“A large part of our unhappiness has to do with this grandiosity and this pretending to be more than we are. We have laid expectations on ourselves that no one could have fulfilled and then felt unhappy when we couldn’t fulfill them.” J. Keith Miller, A Hunger For Healing
As a perfectionist I can definitely identify with this statement! For many years I unconsciously set myself up for failure by expecting more from myself than I could ever deliver: The perfect son; the perfect friend; the perfect employee; the perfect boyfriend or husband. Of course I was far from perfect in all of these roles, and the harder I tried being perfect in any one role the worse I ended up performing in all my roles.
Until recently, I was behaving this with my recovery program. I sometimes caught myself trying not to get triggered…which was absolutely ridiculous, because: 1) I am a man, 2) I am not castrated, and 3) I am a recovering pornography addict. Of course I will get triggered! Trying to not get triggered is like trying to not get thirsty in the middle of the desert: It is going to happen. Instead of setting myself up for failure (and thus justify a relapse to console myself), I must stop trying to be more or less than what I am: I am a good, smart, kind, loving, and generous person. I am also cruel, jealous, angry, bitter, resentful, lustful, greedy and impatient. I get triggered by triggering people and images. Rather than trying not being triggered, I need to respond appropriately after I’ve been triggered.

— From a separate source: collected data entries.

Lemma finish_nonclean : memo_state m ≠ Clean.
Proof.
  apply (nonclean_memo s n m Hn). eapply lk_running; [by eapply inv_links|by right].
Qed.

Lemma finish_Links : Links R s1.
Proof.
  eapply (Links_set_clean R (running R n)); [by eapply inv_links|done|done|done|by left; right|..].
  - intros x Hx. apply Hsrc. by apply (has_source_memo s n m).
  - intros r Hr. split; [by intros ->|by left].
Qed.

(** The memo itself agrees with its sources. *)
Lemma finish_consistent s' : marks s1 s' → consistent (vstore ov s') (with_result v m).
Proof.
  intros Hmk.
  pose proof (wf_fun _ (lk_wf _ _ (inv_links _ _ _ HI)) n m Hn) as Hpure.
  destruct (pure_memo_eval _ _ prev (stored s) Hpure) as [He Hr].
  rewrite Heval in He. simpl in He.
  destruct (eval_comp_ext (stored s) (vstore ov s') (memo_fun m None)) as [He' Hr'].
  { intros x Hx. rewrite <- Hr in Hx. pose proof (Hreads x Hx) as Hsx.
    pose proof (reads_in_pure _ _ _ _ (pure_memo_pure _ _ prev Hpure) Hx) as [Hlt _].
    unfold vstore. rewrite (marks_stored s1 s'), put_stored by (done || lia).
    destruct (ov x) as [w|] eqn:Ex; [|done]. exfalso.
    eapply (src_clean_not_running _ _ s x HI); [by apply Hsrc|]. left. by eapply HovR. }
  exists v. simpl. rewrite <- He', <- Hr'. split_and!; [done|by rewrite <- He|].
  intros x Hx. apply (has_source_memo s n m _ Hn), Hreads. by rewrite Hr.
Qed.

Lemma finish_Inv s' :
  marks s1 s' → closed s' → clean_kept s1 s' →
  (ch = true → ∀ y my, memo_at s' y my → ¬ R y → y ≠ n → memo_state my ≠ Dirty →
    n ∉ iset_elems (memo_sources my)) →
  Inv R ov s'.
Proof.
  intros Hmk Hcl Hkept Hunread. split; [by eapply marks_Links; [|apply finish_Links|]| |done|].
  2:{ eapply marks_eff_links; [done|]. eapply put_eff_links; [done|done|]. by eapply inv_eff. }
  intros y my Hy HRy Hd. destruct (decide (y = n)) as [->|Hyn].
  { assert (my = with_result v m) as ->; [|by apply finish_consistent].
    eapply memo_at_unique; [done|]. apply Hkept; [|done]. apply memo_at_put. by left. }
  destruct (marks_memo_inv _ _ _ _ Hmk Hy) as (m0 & t & Hm0 & -> & Hle).
  apply memo_at_put in Hm0 as [[? _]|[_ Hm0]]; [done|].
  assert (consistent (vstore (override ov n prev) s) m0) as Hc.
  { eapply (inv_cons _ _ _ HI y m0 Hm0); [|by destruct (memo_state m0), t].
    intros [?| ->]; done. }
  assert (consistent (vstore ov s') m0) as (w & Hw); [|by exists w].
  destruct Hc as (w & Hw & He & Hr).
  apply (consistent_ext (vstore (override ov n prev) s)); [|by exists w].
  intros x Hx. unfold vstore, override. case_decide as Hxn.
  - subst x. rewrite Hov, (marks_stored s1 s'), put_stored_eq by done. simpl.
    destruct ch eqn:Ech.
    + destruct (Hunread eq_refl y _ Hy HRy Hyn Hd). by apply Hr.
    + rewrite (pure_memo_changed _ _ prev (stored s) v
        (wf_fun _ (lk_wf _ _ (inv_links _ _ _ HI)) n m Hn)); done.
  - by rewrite (marks_stored s1 s'), put_stored.
Qed.

Lemma finish_ext s' : marks s1 s' → clean_kept s1 s' → ext (S n) (S n) s s'.
Proof.
  intros Hmk Hk. eapply ext_trans; [|by apply marks_ext].
  split; [done..|]. intros x. simpl. destruct (decide (x = n)) as [->|Hx].
  - unfold memo_at in Hn. rewrite Hn, lookup_insert_eq. constructor. simpl.
    pose proof finish_nonclean. split_and!; [done|intros; congruence|lia|lia].
  - rewrite lookup_insert_ne by done. destruct (nodes s !! x); constructor.
    apply ext_node_refl.
Qed.

Lemma finish_run :
  obs_ok R s →
  ∃ s', (_ ← update_node (on_memo (with_result v)) n;
         _ ← (if ch then mark_subscribers_dirty n else mret tt);
         mret ch) s = Ok (ch, s') ∧
    Inv R ov s' ∧ ext (S n) (S n) s s' ∧ src_clean s' n ∧ stored s' n = Some v.
Proof.
  intros Hobs. rewrite (bind_Ok _ _ s _ _ (update_memo s n m _ Hn)).
  pose proof finish_Links as HL1.
  assert (∀ s', marks s1 s' → clean_kept s1 s' → src_clean s' n ∧ stored s' n = Some v) as Hend.
  { intros s' Hmk Hk. assert (memo_at s' n (with_result v m)) as Hm'.
    { apply Hk; [|done]. apply memo_at_put. by left. }
    unfold memo_at in Hm'. unfold src_clean, stored. by rewrite Hm'. }
  assert (ch = true ∨ ch = false) as [Ech|Ech] by (case ch; auto); rewrite Ech.
  - destruct (mark_subscribers_dirty_ok n s1) as (s' & Hs' & Hmk & Hk & Hcl & Hdirty).
    { by eapply lk_wf. } { by eapply lk_closed. }
    { intros y my Hy Hmy. rewrite (put_subscribed s n m) in Hy by done.
      apply memo_at_put in Hmy as [[-> ->]|[Hyn Hmy]].
      - pose proof (wf_subs _ (lk_wf _ _ (inv_links _ _ _ HI)) _ _ Hy). lia.
      - eapply (lk_closed _ _ (inv_links _ _ _ HI) n y my); [by intros []| |done|done].
        exists m. split; [done|]. apply finish_nonclean. }
    exists s'. step_with Hs'. split_and!; [done| |by apply finish_ext|by apply Hend..].
    apply finish_Inv; [done..|]. intros _ y my Hy HRy Hyn Hd Hin.
    destruct (marks_memo_inv _ _ _ _ Hmk Hy) as (m0 & t & Hm0 & -> & Hle).
    assert (subscribed s1 n y) as Hsub.
    { eapply (lk_link _ _ HL1); [done| |done]. right. simpl in Hd.
      by destruct (memo_state m0), t. }
    apply Hd. eapply Hdirty; [done| |done]. simpl. intros Ho.
    destruct (observer s) as [ob|] eqn:Eob; [|done]. simplify_eq/=.
    destruct (Hobs ob Eob) as [_ [?|Hnm]]; [done|].
    apply memo_at_put in Hm0 as [[]|[_ Hm0]]; [done|]. by eapply Hnm.
  - exists s1. rewrite (bind_Ok _ _ s1 tt s1) by done.
    split_and!; [done| |apply finish_ext; [reflexivity|by intros x mx]|apply Hend; [reflexivity|by intros x mx]..].
    apply finish_Inv; [reflexivity|by eapply lk_closed|by intros x mx|].
    intros Ht. congruence.
Qed.
End finish.

Lemma ext_with_observer k j ob s s' :
  ext k j (set_observer ob s) s' → ext k j s (set_observer (observer s) s').
Proof. intros [_ Hn Hx]. by split. Qed.

Lemma with_observer_eq {A} n (c : stateM graph A) s a s' :
  c (set_observer (Some (mkObserver n false)) s) = Ok (a, s') →
  with_observer (Some n) c s =
  Ok (a, set_observer ((λ n, mkObserver n false) <$> (obs_subscriber <$> observer s)) s').
Proof. intros Hc. unfold with_observer. by rewrite (bind_Ok _ _ s _ _ eq_refl), (bind_Ok _ _ _ _ _ Hc). Qed.

(** Restoring the observer gives it back, when its reads were tracked. *)
Lemma restore_observer R s :
  obs_ok R s → (λ n, mkObserver n false) <$> (obs_subscriber <$> observer s) = observer s.
Proof.
  intros Ho. destruct (observer s) as [ob|] eqn:E; [|done].
  destruct (Ho ob E) as [Hu _]. destruct ob. simpl in *. by subst.
Qed.

Section with_update.
Context (upd : nat → stateM graph bool) (n : nat) (R : nat → Prop) (ov : nat → option V).
Context (Hupd : ∀ (R : nat → Prop) ov x s,
  x < n → Inv R ov s → obs_ok R s → (∀ r, R r → x < r) → is_source s x →
  update_ok upd R ov x s).
Context (HR : ∀ r, R r → n < r).

Lemma not_running : ¬ R n.
Proof. intros Hr. specialize (HR n Hr). lia. Qed.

My program was at an all-time low a few months ago because of my efforts to be ‘perfect’. I was not only trying to not get triggered, I was also trying to work every step perfectly. If I didn’t bounce my eyes quick enough, I got frustrated. If my eyes bounced back to a trigger, I got angry at myself. If I took a long look at a triggering woman I felt guilt, shame, and disappointment. I reached the point of absolute fatigue. I was depressed. I was on the verge of relapse because no matter how hard I tried I could not seem to work the perfect program; I was completely unhappy.

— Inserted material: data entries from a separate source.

(* ===== verification/SlotMaps.v ===== *)
(** * Growable vectors and slot maps

    Two data structures that the owner tree is built on.  [vec] is the
    standard library's [Vec] with its capacity, which decides when an owner
    prunes its lists.  [SlotMap] is the interface of the [slotmap] crate, which
    is not part of this repository: a map whose keys are chosen by [insert] and
    never chosen twice. *)

From stdpp Require Import base list gmap.
From S2P Require Import Prelude.

(** ** [Vec] *)

Record vec (A : Type) := mkVec {
  vec_list : list A;
  vec_cap : nat;
}.
Arguments mkVec {_} _ _.
Arguments vec_list {_} _.
Arguments vec_cap {_} _.

Section vec.
Context {A : Type}.

(** [Vec::default], [mem::take] *)
Definition vec_empty : vec A := mkVec [] 0.

(** [RawVec::grow_amortized], for elements of at most 1024 bytes *)
Definition vec_grow (cap required : nat) : nat := Nat.max (Nat.max (2 * cap) required) 4.

Definition vec_reserve (n : nat) (v : vec A) : vec A :=
  let len := length (vec_list v) in
  if vec_cap v - len <? n then mkVec (vec_list v) (vec_grow (vec_cap v) (len + n)) else v.

Definition vec_push (x : A) (v : vec A) : vec A :=
  let v := vec_reserve 1 v in @mkVec A (vec_list v ++ [x]) (vec_cap v).

Definition vec_retain (p : A → bool) (v : vec A) : vec A :=
  mkVec (filter (λ x, p x = true) (vec_list v)) (vec_cap v).

Lemma vec_reserve_list n v : vec_list (vec_reserve n v) = vec_list v.
Proof. unfold vec_reserve. by case_match. Qed.

Lemma vec_push_list x v : vec_list (vec_push x v) = vec_list v ++ [x].
Proof. unfold vec_push. simpl. by rewrite vec_reserve_list. Qed.

(** The length never exceeds the capacity. *)
Definition vec_wf (v : vec A) : Prop := length (vec_list v) ≤ vec_cap v.

Lemma vec_reserve_wf n v :
  vec_wf v → vec_wf (vec_reserve n v) ∧
    length (vec_list v) + n ≤ vec_cap (vec_reserve n v).
Proof.
  unfold vec_wf, vec_reserve, vec_grow. intros Hv.
  destruct (Nat.ltb_spec (vec_cap v - length (vec_list v)) n); simpl; lia.
Qed.

Lemma vec_push_wf x v : vec_wf v → vec_wf (vec_push x v).
Proof.
  intros Hv. destruct (vec_reserve_wf 1 v Hv) as [_ Hc]. unfold vec_wf, vec_push. simpl.
  rewrite length_app, vec_reserve_list. simpl. lia.
Qed.

Lemma vec_retain_wf p v : vec_wf v → vec_wf (vec_retain p v).
Proof.
  unfold vec_wf, vec_retain. simpl. intros Hv.
  etrans; [apply length_filter|done].
Qed.
End vec.

(** ** [slotmap::SlotMap] *)

Class SlotMap (A M : Type) := {
  sm_default : M;
  (** the occupied slots *)
  sm_elems : M → gmap nat A;
  (** the keys handed out so far *)
  sm_issued : M → gset nat;
  sm_insert : A → M → (nat * M)%type;
  sm_remove : nat → M → (option A * M)%type;
  (** [get_mut] followed by an assignment *)
  sm_set : nat → A → M → M;
}.

Class SlotMapLaws (A M : Type) `{SlotMap A M} := {
  sm_default_elems : sm_elems sm_default = ∅;
  sm_elems_issued (m : M) n a : sm_elems m !! n = Some a → n ∈ sm_issued m;
  sm_insert_spec a (m : M) n m' :
    sm_insert a m = (n, m') →
    n ∉ sm_issued m ∧ sm_issued m' = {[n]} ∪ sm_issued m ∧
      sm_elems m' = <[n := a]> (sm_elems m);
  sm_remove_spec n (m : M) :
    (sm_remove n m).1 = sm_elems m !! n ∧
    sm_elems (sm_remove n m).2 = delete n (sm_elems m) ∧
    sm_issued (sm_remove n m).2 = sm_issued m;
  sm_set_spec n a (m : M) :
    is_Some (sm_elems m !! n) →
    sm_elems (sm_set n a m) = <[n := a]> (sm_elems m) ∧
    sm_issued (sm_set n a m) = sm_issued m;
}.

Definition sm_contains {A M} `{SlotMap A M} (n : nat) (m : M) : bool :=
  bool_decide (is_Some (sm_elems m !! n)).

(** An implementation that remembers the keys it has handed out. *)
Record used_map (A : Type) := mkUsed {
  um_map : gmap nat A;
  um_used : gset nat;
}.
Arguments mkUsed {_} _ _.
Arguments um_map {_} _.
Arguments um_used {_} _.

Definition um_issued {A} (m : used_map A) : gset nat := dom (um_map m) ∪ um_used m.

#[export] Instance used_map_SlotMap A : SlotMap A (used_map A) := {|
  sm_default := mkUsed ∅ ∅;
  sm_elems := um_map;
  sm_issued := um_issued;
  sm_insert a m :=
    let n := S (set_fold Nat.max 0 (um_issued m)) in
    (n, mkUsed (<[n := a]> (um_map m)) (um_used m));
  sm_remove n m := (um_map m !! n, mkUsed (delete n (um_map m)) (um_issued m));
  sm_set n a m := mkUsed (<[n := a]> (um_map m)) (um_used m);
|}.

Lemma set_fold_max_bound (X : gset nat) x : x ∈ X → x ≤ set_fold Nat.max 0 X.
Proof.
  apply (set_fold_ind_L (λ b X, x ∈ X → x ≤ b)); [set_solver|].
  intros y Y b Hy IH. rewrite elem_of_union, elem_of_singleton. intros [->|Hx]; [lia|].
  specialize (IH Hx). lia.
Qed.

#[export] Instance used_map_SlotMapLaws A : SlotMapLaws A (used_map A).
Proof.
  split; simpl.
  - done.
  - intros m n a Hn. unfold um_issued. apply elem_of_union_l, elem_of_dom. by eexists.
  - intros a m n m' [= <- <-]. split_and!; [|unfold um_issued; simpl; set_solver|done].
    intros Hn%set_fold_max_bound. lia.
  - intros n m. split_and!; [done..|]. unfold um_issued. simpl. set_solver.
  - intros n a m Hn. split; [done|]. unfold um_issued. simpl.
    rewrite dom_insert_L. apply elem_of_dom in Hn. set_solver.
Qed.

Then I had a revelation: I don’t need to work a perfect program, and trying to work a perfect program was making me miserable. Though it sounds strange to say this, I started working my program not-quite-so-hard and I immediately felt better. I didn’t get disappointed when my eyes lingered on a trigger; I just told myself to bounce away. When my eyes bounced back to a trigger, I didn’t get frustrated. Instead, I acknowledged this as normal behavior for a recovering addict, and patiently told myself to bounce my eyes away again. My program has been going much more smoothly since then.